Director of Strategy

We highlight the key trends that will be impacting asset management in 2021 and consider the proactive steps that you as a marketer can take to stay one step ahead.

1. Get ready for the reset

Morgan Stanley is predicting a return to something resembling normal in 20211.

It is predicting 25-30% growth per share across regions, with the greatest potential in developed markets. It also notes that, while the equities markets look ready to grow, the outlook is more nuanced for other asset classes.

Russel Investments agrees, predicting “an extended period of low-inflation, low-interest-rate growth that favours equities over bonds”2, while JP Morgan says “the equity market is facing one of the best backdrops for sustained gains in years”3.

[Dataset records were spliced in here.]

(* ===== verification/ReadBounds.v ===== *)
(** * What the parsers read and give

    Which packets make a parser read outside of the bytes of the packet.
    [defined] says it does not; a parser is a sequence of binds, and is
    defined when its steps are.  And what a packet that was parsed is like. *)
From S2P Require Import Prelude Boost Utf8 Wire Error Property Field Packet PublishPacket ControlPacket.
From S2P Require Import EntryPacket ConnectPacket PacketBuilder Store ConnectionState BufferToPacket.

Definition defined {A} (r : result A) : Prop := r <> Undef.

Create HintDb defined.

Section steps.
Context {A B : Type}.

Lemma defined_Ok (a : A) : defined (Ok a).
Proof. done. Qed.
Lemma defined_Err ec : defined (Err (A := A) ec).
Proof. done. Qed.
Lemma defined_or_error (o : option A) ec : defined (or_error o ec).
Proof. by destruct o. Qed.
Lemma defined_guard b ec : defined (guard b ec).
Proof. by destruct b. Qed.
Lemma defined_bind (r : result A) (f : A -> result B) :
  defined r -> (forall a, r = Ok a -> defined (f a)) -> defined (result_bind r f).
Proof. intros H Hf. destruct r; simpl; [by apply Hf | done | by destruct H]. Qed.
End steps.

#[export] Hint Resolve defined_Ok defined_Err defined_or_error defined_guard : defined.

Ltac defined_step :=
  match goal with
  | |- defined (result_bind _ _) => apply defined_bind; [|intros ? _]
  | |- defined (match ?x with _ => _ end) => destruct x
  | |- defined _ => solve [auto with defined]
  end.
Ltac is_defined := repeat defined_step.

Section parsers.
Context {BE : BoostEndian}.
Variable pidb : nat.

Lemma defined_parsed {A} (f : A -> property_variant) r : defined r -> defined (parsed f r).
Proof. intros H. unfold parsed. is_defined. Qed.

Lemma defined_make_property_variant b loc : defined (make_property_variant b loc).
Proof.
  unfold make_property_variant, parse_payload_format_indicator, parse_subscription_identifier, parse_receive_maximum,
    parse_maximum_qos, parse_user_property, user_property_ec, parse_maximum_packet_size.
  is_defined; apply defined_parsed || idtac;
    unfold parse_n_bytes, parse_string, parse_binary, make_string_property, make_binary_property, parse_content; is_defined.
Qed.
#[local] Hint Resolve defined_make_property_variant : defined.

Lemma defined_make_properties b loc : defined (make_properties b loc).
Proof.
  unfold make_properties. generalize (length b). intros fuel. revert b.
  induction fuel as [|fuel IH]; intros [|c b]; cbn [make_properties_loop]; is_defined.
Qed.
#[local] Hint Resolve defined_make_properties : defined.

Lemma defined_parse_property_field ec loc buf : defined (parse_property_field ec loc buf).
Proof. unfold parse_property_field. is_defined. Qed.
Lemma defined_parse_field ec buf : defined (parse_field ec buf).
Proof. unfold parse_field. is_defined. Qed.
#[local] Hint Resolve defined_parse_property_field defined_parse_field : defined.

Lemma defined_parse_utf8_field ec buf : defined (parse_utf8_field ec buf).
Proof. unfold parse_utf8_field. is_defined. Qed.
#[local] Hint Resolve defined_parse_utf8_field : defined.

Lemma defined_as_packet {A} (packet : A -> packet_variant) r : defined r -> defined (as_packet packet r).
Proof. intros H. unfold as_packet. is_defined. Qed.

Lemma defined_by_version ver v3 v5 : defined v3 -> defined v5 -> defined (by_version ver v3 v5).
Proof. by destruct ver. Qed.

(** *** Class by class *)

Lemma defined_fixed cpt buf :
  defined (Fixed.parse_with_packet_id pidb cpt buf) /\ defined (Fixed.parse_empty cpt buf) /\
  defined (Fixed.parse_v3_connack buf).
Proof.
  unfold Fixed.parse_with_packet_id, Fixed.parse_empty, Fixed.parse_v3_connack, Fixed.parse_two. split_and!; is_defined.
Qed.

Lemma defined_publish buf : defined (V3.parse_publish pidb buf) /\ defined (V5.parse_publish pidb buf).
Proof. unfold V3.parse_publish, V5.parse_publish, V5.parse_packet_id, V5.parse_properties. split; cbv zeta; is_defined. Qed.

Lemma defined_frame cpt loc buf : defined (parse_frame pidb cpt loc buf).
Proof. unfold parse_frame. is_defined. Qed.
#[local] Hint Resolve defined_frame : defined.

Lemma defined_codes cls buf : defined (Codes.parse pidb cls buf).
Proof.
  assert (forall l, defined (Codes.parse_codes cls l)) by (induction l; cbn [Codes.parse_codes]; is_defined).
  unfold Codes.parse. is_defined.
Qed.

Lemma defined_topics {entry} (cls : topics_class entry) buf :
  (forall t b, defined (tc_parse cls t b)) -> defined (Topics.parse pidb cls buf).
Proof.
  intros Ht. assert (forall fuel b, defined (Topics.parse_entries cls fuel b)).
  { induction fuel as [|fuel IH]; intros [|c b]; cbn [Topics.parse_entries]; unfold Topics.parse_entry; is_defined. }
  unfold Topics.parse. is_defined.
Qed.

Lemma defined_options check t b : (forall e, defined (check e)) -> defined (parse_options check t b).
Proof. intros H. unfold parse_options. is_defined. Qed.

Lemma defined_subscribe buf :
  defined (Topics.parse_v3_subscribe pidb buf) /\ defined (Topics.parse_v5_subscribe pidb buf) /\
  defined (Topics.parse_v3_unsubscribe pidb buf) /\ defined (Topics.parse_v5_unsubscribe pidb buf).
Proof.
  split_and!; apply defined_topics; intros t b; simpl; [| |is_defined..]; apply defined_options; intros e;
    unfold check_v3_opts, check_v5_opts; is_defined.
Qed.

Lemma defined_connect buf : defined (V3Connect.parse buf) /\ defined (V5Connect.parse buf).
Proof.
  unfold V3Connect.parse, V5Connect.parse, parse_connect_head, V3Connect.parse_will, V5Connect.parse_will, check_no_will,
    parse_will_fields, parse_user_name, parse_password. split; is_defined.
Qed.

(** what is left after the reason code has to be there *)
Lemma defined_parse_reason cls short buf : buf <> [] -> defined (parse_reason cls short buf).
Proof. intros Hb. destruct buf as [|c buf]; [done|]. unfold parse_reason, V5.parse_properties. cbn [front result_bind]. is_defined. Qed.

(** a packet whose remaining length is the number of bytes that follow *)
Definition whole (buf : list byte) (h : byte) (l body : list byte) : Prop :=
  buf = h :: l ++ body /\ insert_advance_variable_length (l ++ body) = Some (Z.of_nat (length body), l, body).

Lemma defined_ack cls buf h l body : whole buf h l body -> defined (Ack.parse_ack pidb cls buf).
Proof.
  intros [-> Hl]. unfold Ack.parse_ack. rewrite Hl. cbn [or_error result_bind].
  destruct (insert_advance pidb body) as [[id rest]|] eqn:Hi; [|done]. cbn [or_error result_bind].
  apply copy_advance_Some in Hi as [-> Hid]. destruct (Z.eqb_spec (Z.of_nat (length (id ++ rest))) (Z.of_nat pidb)) as [He|He].
  - is_defined.
  - assert (rest <> []) by (intros ->; apply He; rewrite length_app; simpl; lia).
    apply defined_bind; [by apply defined_parse_reason | intros ? _]. is_defined.
Qed.

Lemma defined_reason cls buf h l body : whole buf h l body -> defined (Reason.parse_reason_packet cls buf).
Proof.
  intros [-> Hl]. unfold Reason.parse_reason_packet. rewrite Hl. cbn [or_error result_bind].
  destruct (Z.eqb_spec (Z.of_nat (length body)) 0) as [He|He]; [is_defined|].
  apply defined_bind; [apply defined_parse_reason; by intros -> | intros ? _]. is_defined.
Qed.

Lemma connack_undefined buf h l body :
  whole buf h l body ->
  V5Connack.parse buf = Undef <->
  is_type control_packet_type.connack (u8 h) = true /\ exists flags, body = [flags] /\ Z.land (u8 flags) 0xfe = 0.
Proof.
  intros [-> Hl]. unfold V5Connack.parse. destruct (is_type control_packet_type.connack (u8 h)).
  2: { split; [done | by intros [? _]]. }
  cbn [guard result_bind]. rewrite Hl. cbn [or_error result_bind]. rewrite Z.eqb_refl. cbn [guard result_bind].
  destruct body as [|flags body]; [split; [done | by intros (_ & ? & ? & _)]|].
  destruct (Z.eqb_spec (Z.land (u8 flags) 0xfe) 0) as [Hf|Hf]; cbn [guard result_bind].
  2: { split; [done | by intros (_ & ? & [= <- _] & ?)]. }
  destruct body as [|code body]; cbn [front result_bind].
  - split; [eauto | done].
  - split; [intros Hu | by intros (_ & ? & [=] & _)]. exfalso. revert Hu. change (defined (A := v5_connack.connack_packet)
      (result_bind (guard (existsb (Z.eqb (u8 code)) V5Connack.reason_codes) malformed) (fun _ => result_bind
      (parse_property_field malformed property_location.connack body) (fun a => let '(pl, plb, ps, buf) := a in
      result_bind (guard (bool_decide (buf = [])) malformed) (fun _ => Ok (v5_connack.mk_connack (u8 h)
      (Z.of_nat (length (flags :: code :: body))) l (u8 flags) (u8 code) pl plb ps)))))). is_defined.
Qed.

Lemma get_protocol_version_undefined buf h l body :
  whole buf h l body -> get_protocol_version buf = Undef <-> length body = 6%nat.
Proof.
  intros [-> Hl]. unfold get_protocol_version, skipn. rewrite Hl.
  destruct (Z.leb_spec 6 (Z.of_nat (length body))); [|split; [done | lia]].
  destruct (nth_error body 6) eqn:Hn; [|apply nth_error_None in Hn].
  - assert (nth_error body 6 <> None) as H6 by congruence. apply nth_error_Some in H6. split; [done | lia].
  - split; [lia | done].
Qed.

(** *** By type *)

Lemma undef_as_packet {A} (packet : A -> packet_variant) r : as_packet packet r = Undef <-> r = Undef.
Proof. by destruct r. Qed.

Lemma defined_by_types ver buf h l body cpt :
  whole buf h l body -> cpt <> control_packet_type.connect -> cpt <> control_packet_type.connack ->
  defined (parse_type pidb cpt ver buf).
Proof.
  intros Hw H1%Z.eqb_neq H2%Z.eqb_neq. unfold parse_type. rewrite H1, H2.
  pose proof (defined_publish buf) as [? ?]. pose proof (defined_subscribe buf) as (? & ? & ? & ?).
  repeat match goal with |- context[if ?b then _ else _] => destruct b end; try done;
    apply defined_by_version; try done; apply defined_as_packet;
    first [done | apply defined_fixed | apply defined_codes | by eapply defined_ack | by eapply defined_reason].
Qed.

Lemma parse_connect_undefined ver buf h l body :
  whole buf h l body -> parse_connect ver buf = Undef <-> ver = protocol_version.undetermined /\ length body = 6%nat.
Proof.
  intros Hw. rewrite <- (get_protocol_version_undefined _ _ _ _ Hw). pose proof (defined_connect buf) as [Hv3 Hv5].
  assert (H3 : as_packet v3_1_1_connect (V3Connect.parse buf) <> Undef) by by rewrite undef_as_packet.
  assert (H5 : as_packet v5_connect (V5Connect.parse buf) <> Undef) by by rewrite undef_as_packet.
  unfold parse_connect. destruct ver; [| |]; try (split; [done | by intros [? _]]).
  split; [intros H; split; [done|] | by intros [_ ->]]. revert H.
  destruct (get_protocol_version buf) as [[]|ec|]; cbn [result_bind]; done.
Qed.

(** a v5 CONNACK of one byte with good flags, where the reason code behind
    them is read; and a CONNECT of six bytes on a connection without a
    version, where the version behind the protocol name is read *)
Definition too_short (ver : protocol_version.t) (h : byte) (body : list byte) : Prop :=
  (ver = protocol_version.v5 /\ is_type control_packet_type.connack (u8 h) = true /\
   exists flags, body = [flags] /\ Z.land (u8 flags) 0xfe = 0) \/
  (ver = protocol_version.undetermined /\ get_control_packet_type (u8 h) = control_packet_type.connect /\
   length body = 6%nat).

(** For a packet of any type and any protocol version whose remaining length
    is the number of the bytes behind it, whatever these bytes are, the parser
    reads inside of the packet, but for the packets that are too short. *)
Lemma parse_undefined buf h l body ver :
  whole buf h l body -> buffer_to_packet_variant pidb buf ver = Undef <-> too_short ver h body.
Proof.
  unfold too_short. intros Hw. pose proof (connack_undefined _ _ _ _ Hw) as Hk. pose proof (parse_connect_undefined ver _ _ _ _ Hw) as Hc.
  assert (Hb : buffer_to_packet_variant pidb buf ver = parse_type pidb (get_control_packet_type (u8 h)) ver buf).
  { destruct Hw as [-> Hl]. destruct l; [destruct body; [done|]|done]. destruct ver; done. }
  rewrite Hb. destruct (Z.eq_dec (get_control_packet_type (u8 h)) control_packet_type.connect) as [He|He].
  { assert (is_type control_packet_type.connack (u8 h) = false) as ->.
    { apply not_true_is_false. intros Ht%is_type_type. by rewrite He in Ht. }
    rewrite He. cbn [parse_type Z.eqb]. unfold parse_type. rewrite Z.eqb_refl, Hc. intuition congruence. }
  destruct (Z.eq_dec (get_control_packet_type (u8 h)) control_packet_type.connack) as [Hn|Hn].
  - rewrite Hn. change (parse_type pidb control_packet_type.connack ver buf) with
      (by_version ver (as_packet v3_1_1_connack (Fixed.parse_v3_connack buf)) (as_packet v5_connack (V5Connack.parse buf))).
    pose proof (proj2 (proj2 (defined_fixed 0 buf))) as Hv3. pose proof (undef_as_packet v3_1_1_connack (Fixed.parse_v3_connack buf)).
    pose proof (undef_as_packet v5_connack (V5Connack.parse buf)). unfold defined in Hv3.
    destruct ver; cbn [by_version]; intuition congruence.
  - pose proof (defined_by_types ver _ _ _ _ _ Hw He Hn) as Hd. unfold defined in Hd.
    split; [done|]. intros [(_ & Ht%is_type_type & _) | (_ & Ht & _)]; congruence.
Qed.
End parsers.

Section arrives.
Context {BE : BoostEndian} {BEO : BoostEndianOk}.
Variable pidb : nat.

(** the properties of a received CONNECT or CONNACK are well formed *)
Definition arrives_ok (pv : packet_variant) : Prop :=
  match pv with
  | v5_connect p => Forall property_ok (v5.props_ p)
  | v5_connack p => Forall property_ok (v5_connack.props_ p)
  | _ => True
  end.

(** ** What the parser gives *)

Lemma as_packet_inv {A} (packet : A -> packet_variant) r pv :
  as_packet packet r = Ok pv -> exists p, r = Ok p /\ pv = packet p.
Proof. unfold as_packet. intros H. bind_inv. eauto. Qed.

Lemma by_version_inv ver v3 v5 pv :
  by_version ver v3 v5 = Ok pv ->
  (ver = protocol_version.v3_1_1 /\ v3 = Ok pv) \/ (ver = protocol_version.v5 /\ v5 = Ok pv).
Proof. destruct ver; simpl; auto; done. Qed.

Lemma property_field_ok ec loc b pl plb ps rest :
  parse_property_field ec loc b = Ok (pl, plb, ps, rest) -> Forall property_ok ps.
Proof.
  unfold parse_property_field. intros H. bind_inv. subst.
  match goal with H : make_properties _ _ = Ok _ |- _ => apply make_properties_Ok in H as [H _] end.
  eapply Forall_impl; [eassumption|]. by intros ? [].
Qed.

(** the version a packet is parsed for *)
Definition parsed_for (ver : protocol_version.t) (pv : packet_variant) : Prop :=
  packet_version pv = ver \/ (ver = protocol_version.undetermined /\ is_connect pv = true).

Lemma v5_connect_arrives buf p : V5Connect.parse buf = Ok p -> Forall property_ok (v5.props_ p).
Proof. unfold V5Connect.parse. intros H. bind_inv. subst. by eapply property_field_ok. Qed.

Lemma v5_connack_arrives buf p : V5Connack.parse buf = Ok p -> Forall property_ok (v5_connack.props_ p).
Proof.
  unfold V5Connack.parse. intros H. destruct buf; [done|]. bind_inv.
  match goal with H : match ?b with _ => _ end = Ok _ |- _ => destruct b; [done|] end. bind_inv. subst.
  by eapply property_field_ok.
Qed.

Lemma parse_type_arrives cpt ver buf pv :
  parse_type pidb cpt ver buf = Ok pv -> parsed_for ver pv /\ arrives_ok pv.
Proof.
  unfold parse_type, parsed_for. intros H.
  repeat match type of H with (if ?b then _ else _) = _ => destruct b; [|] end.
  2-15: apply by_version_inv in H as [[-> H]|[-> H]]; [try discriminate H|]; apply as_packet_inv in H as (p & Hp & ->).
  2-29: split; [by left|]; try done.
  2: by eapply v5_connack_arrives.
  unfold parse_connect in H. destruct ver.
  - bind_inv. match goal with v : protocol_version.t |- _ => destruct v end; [done|..];
      apply as_packet_inv in H as (p & Hp & ->); (split; [by right|]); [done|]. by eapply v5_connect_arrives.
  - apply as_packet_inv in H as (p & Hp & ->). split; [by left | done].
  - apply as_packet_inv in H as (p & Hp & ->). split; [by left|]. by eapply v5_connect_arrives.
Qed.

Lemma parse_arrives buf ver pv :
  buffer_to_packet_variant pidb buf ver = Ok pv -> parsed_for ver pv /\ arrives_ok pv.
Proof. destruct buf as [|h [|c buf]]; [done..|]. apply parse_type_arrives. Qed.

End arrives.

Morgan Stanley and UBS both4 recommend focusing on early-cycle outperformers (stocks with the lowest expectations) – smaller companies tend to lead coming out of recessions and may also be more likely to benefit from fiscal stimulus measures.

Pretty much everyone agrees that the return to ‘normal’ will depend on the pace and success of the Covid-19 vaccines.

What this means for marketers: 

Be ready for an increase in demand as confidence returns. Make sure your proposition is tight, differentiated and appropriate for the sentiment of the market – and have a fully integrated plan to fight for market share.

2. Focus on diversity

The benefits of a fully integrated and empowered diverse workforce include more effective innovation, better decision-making and, ultimately, more revenue5.

As a result of this, it is also of increasing importance to investors, not least as more data becomes available to external stakeholders.

In fact, institutional investment data collected by eVestment will soon include diversity data not only about the composition of an investment management firm’s leadership, but also at portfolio manager team level, and will also look deeper into the steps that firms are undertaking to raise their diversity profile6.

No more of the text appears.